The Wells Fargo Board failures were both on the strategic and tactical levels. On the strategic level, there was a failure by the board to comprehend how the impossible sales goal of eight Wells Fargo banking products per customer created the toxic culture the bank engendered with its employees and customers. On the tactical level, the board accepted clear misrepresentations by bank senior management when tough questions were asked after the scandal was made public in both newspaper reports and in a civil lawsuit by the City of Los Angeles.
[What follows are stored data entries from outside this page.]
(* ===== verification/IsolationProps.v ===== *)
(** * A process changes only by its own doing

    The registers of a process that was interrupted, its page directory, its
    file descriptors and its identity survive every interrupt taken while
    another process runs. *)

From S2P Require Import Prelude Proc Queues Sched DemoProc Disk FileSys System Spawn Kernel Safe SpawnProofs KernelProofs KernelProps.
From S2P Require Import Isolation.

Section props.
Context {D : Type} `{!AtaDevice D}.
Context (PCBPool_addr sems_addr : Z).
Abbreviation S := (sys D).
Abbreviation kstep := (kstep (D := D) PCBPool_addr sems_addr).
Abbreviation irq_handle := (irq_handle (D := D) PCBPool_addr sems_addr).

(** An interrupt taken while another process than [j] runs. *)
Definition others (j : nat) (s s' : S) : Prop := kstep s s' /\ k_current (y_k s) <> Some j.

Lemma others_kept j (s s' : S) : own (y_k s) -> others j s s' -> own (y_k s') /\ kept (fun i => i <> j) (y_k s) (y_k s').
Proof.
  intros Ho [(tf & code & val & _ & Hst) Hcur]. assert (Hr : runs (fun i => i <> j) (y_k s)) by congruence.
  pose proof (spares_irq_handle PCBPool_addr sems_addr _ tf code val s Ho Hr) as H.
  destruct Hst as [E|E]; rewrite E in H; [destruct H as (_ & H1 & _ & H2)|destruct H as [H1 H2]]; done.
Qed.

Lemma others_star j (s s' : S) : own (y_k s) -> rtc (others j) s s' -> own (y_k s') /\ kept (fun i => i <> j) (y_k s) (y_k s').
Proof.
  intros Ho Hr. revert Ho. induction Hr as [s|s s1 s2 Hst _ IH]; intros Ho; [split; [done|apply kept_refl]|].
  destruct (others_kept j s s1 Ho Hst) as [O1 K1]. destruct (IH O1) as [O2 K2]. eauto using kept_trans.
Qed.

Lemma kstep_own (s s' : S) : own (y_k s) -> rtc kstep s s' -> own (y_k s').
Proof.
  intros Ho Hr. revert Ho. induction Hr as [s|s s1 s2 (tf & code & val & _ & Hst) _ IH]; intros Ho; [done|]. apply IH.
  pose proof (spares_irq_handle PCBPool_addr sems_addr (fun _ => True) tf code val s Ho (fun _ _ => I)) as H.
  destruct Hst as [E|E]; rewrite E in H; apply H.
Qed.

Lemma others_private j (s s' : S) c :
  own (y_k s) -> k_PCBPool (y_k s) !! j = Some c -> p_used c <> 0 -> rtc (others j) s s' ->
  exists c', k_PCBPool (y_k s') !! j = Some c' /\ private c' = private c.
Proof. intros Ho Hc Hu Hr. destruct (others_star j s s' Ho Hr) as [_ K]. apply K; [|done..]. intros H. by apply H. Qed.

(** The timer interrupt saves the registers; of all that processes own it
    changes nothing else. *)
Lemma kp_mild {A} (c : M kst A) V (s : S) : mild c -> privs (y_k s) = V ->
  kp (on_k c) (fun _ s' => privs (y_k s') = V) (fun k => privs k = V) s.
Proof.
  intros H <-. apply kp_k. specialize (H (y_k s)). destruct (c (y_k s)) as [a k|k|e]; [|done..]. by destruct H.
Qed.

Lemma kp_timer_irq tf code val (s : S) i : irq tf = 1000 -> k_current (y_k s) = Some i ->
  let V := privs (y_k (saved i tf s)) in
  kp (irq_handle tf code val) (fun _ s' => privs (y_k s') = V) (fun k => privs k = V) s.
Proof.
  intros Ht Hi V. unfold Kernel.irq_handle. apply kp_switching, kp_bind, kp_k. simpl.
  apply kp_bind, kp_from_option. intros i' Hi'. assert (i' = i) as -> by congruence. rewrite Hi.
  replace (with_k (y_k s) s) with s by (by destruct s). apply kp_assoc, kp_bind, kp_save.
  assert (HF : forall (s' : S) c, privs (y_k s') = V -> k_PCBPool (y_k s') !! i = Some c -> p_frame c = tf).
  { intros s' c E Hc. destruct (privs_lookup (y_k s') (y_k (saved i tf s)) i c) as (c' & Hc' & E'); [done..|].
    apply saved_frame in Hc'. unfold private in E'. congruence. }
  assert (HV : privs (y_k (saved i tf s)) = V) by done. revert HV. generalize (saved i tf s). clearbody V. clear s Hi Hi'. intros s HV.
  rewrite Ht. apply kp_bind, kp_ret. apply kp_bind, kp_frame_of. intros c Hc. rewrite (HF s c HV Hc), Ht. cbn [Z.eqb].
  apply kp_bind. eapply (kp_mono _ (fun _ s' => privs (y_k s') = V) _ (fun k => privs k = V)); [|clear s c HV Hc; intros _ s HV|done].
  - apply kp_bind. eapply kp_mono; [apply (kp_mild _ V); [apply mild_timer|done]| |done]. intros ? s' HV'. by apply kp_mild; [apply mild_scheduler|].
  - apply kp_bind, kp_frame_of. intros c Hc. rewrite (HF s c HV Hc), Ht. by apply kp_ret.
Qed.


End props.

(** ** Witnesses

    Process 1 is preempted by the timer with a loop counter in [ecx]; the
    idle process and process 2 yield; then it runs again. *)

Definition busy_frame : TrapFrame := mkTrapFrame 1 2 0x8000 0 3 4 0x1234 6 0 0 0 0 1000 0 0x8048010 0 0 0x7ff0 0.

Definition entered (tf : TrapFrame) (s : sys (gmap Z (list Z))) : option (sys (gmap Z (list Z))) :=
  match Kernel.irq_handle pool_base sems_base tf 0 0 s with Jump s' => Some s' | _ => None end.
Definition run1 := default demo_sys (entered busy_frame demo_sys).
Definition run2 := default demo_sys (entered yield_frame run1).
Definition run3 := default demo_sys (entered yield_frame run2).

Lemma entered_run tf s : bool_decide (is_Some (entered tf s)) = true ->
  Kernel.irq_handle pool_base sems_base tf 0 0 s = Jump (default demo_sys (entered tf s)).
Proof. intros [x H]%bool_decide_eq_true_1. revert H. unfold entered. by destruct (Kernel.irq_handle _ _ _ _ _ s). Qed.

Lemma yield_ok (s : sys (gmap Z (list Z))) : irq_ok s yield_frame.
Proof. intros _. split; [by right|by intros [?|?]|done]. Qed.

Lemma demo_own : own (y_k demo_sys).
Proof.
  intros j c i Hc Hi. change (demo_pool !! j = Some c) in Hc. assert (H : Forall (fun c => p_tf c = TFPool 0) demo_pool).
  { unfold demo_pool. apply Forall_app. split; [by repeat constructor|by apply Forall_replicate]. }
  rewrite (Forall_lookup_1 _ _ _ _ H Hc) in Hi. done.
Qed.

Lemma run_others j k (s : sys (gmap Z (list Z))) : k_current (y_k s) = Some k -> k <> j -> bool_decide (is_Some (entered yield_frame s)) = true ->
  others pool_base sems_base j s (default demo_sys (entered yield_frame s)).
Proof.
  intros Hk Hj Hs. split; [|congruence]. exists yield_frame, 0, 0. split; [apply yield_ok|]. right. by apply entered_run.
Qed.

Lemma run23 : rtc (others pool_base sems_base 1) run1 run3.
Proof.
  apply (rtc_l _ _ run2); [|apply rtc_once].
  - apply (run_others 1 0 run1); [vm_compute; reflexivity|done|vm_compute; reflexivity].
  - apply (run_others 1 2 run2); [vm_compute; reflexivity|done|vm_compute; reflexivity].
Qed.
Hui Chen, the Justice Department compliance counsel, has continually talked about the need for companies to operationalize their compliance programs. Having a board member with specific compliance expertise, heading a board-level compliance committee can provide a level of oversight and commitment to achieving this goal. It will not be long before the Justice Department and SEC begin to require this step in any FCPA enforcement action resolution. This means that when your company is evaluated by Chen, under the factors set out in Prong Three of the FCPA Pilot Program, to retrospectively determine if your company had a best practices compliance program in place at the time of any violation, you should have specific subject matter expertise on the board and on a board committee dealing with compliance and ethics.

If Wells Fargo had created such a board committee perhaps, someone would have provided the oversight, which was clearly documented as missing in the Shearman & Sterling report.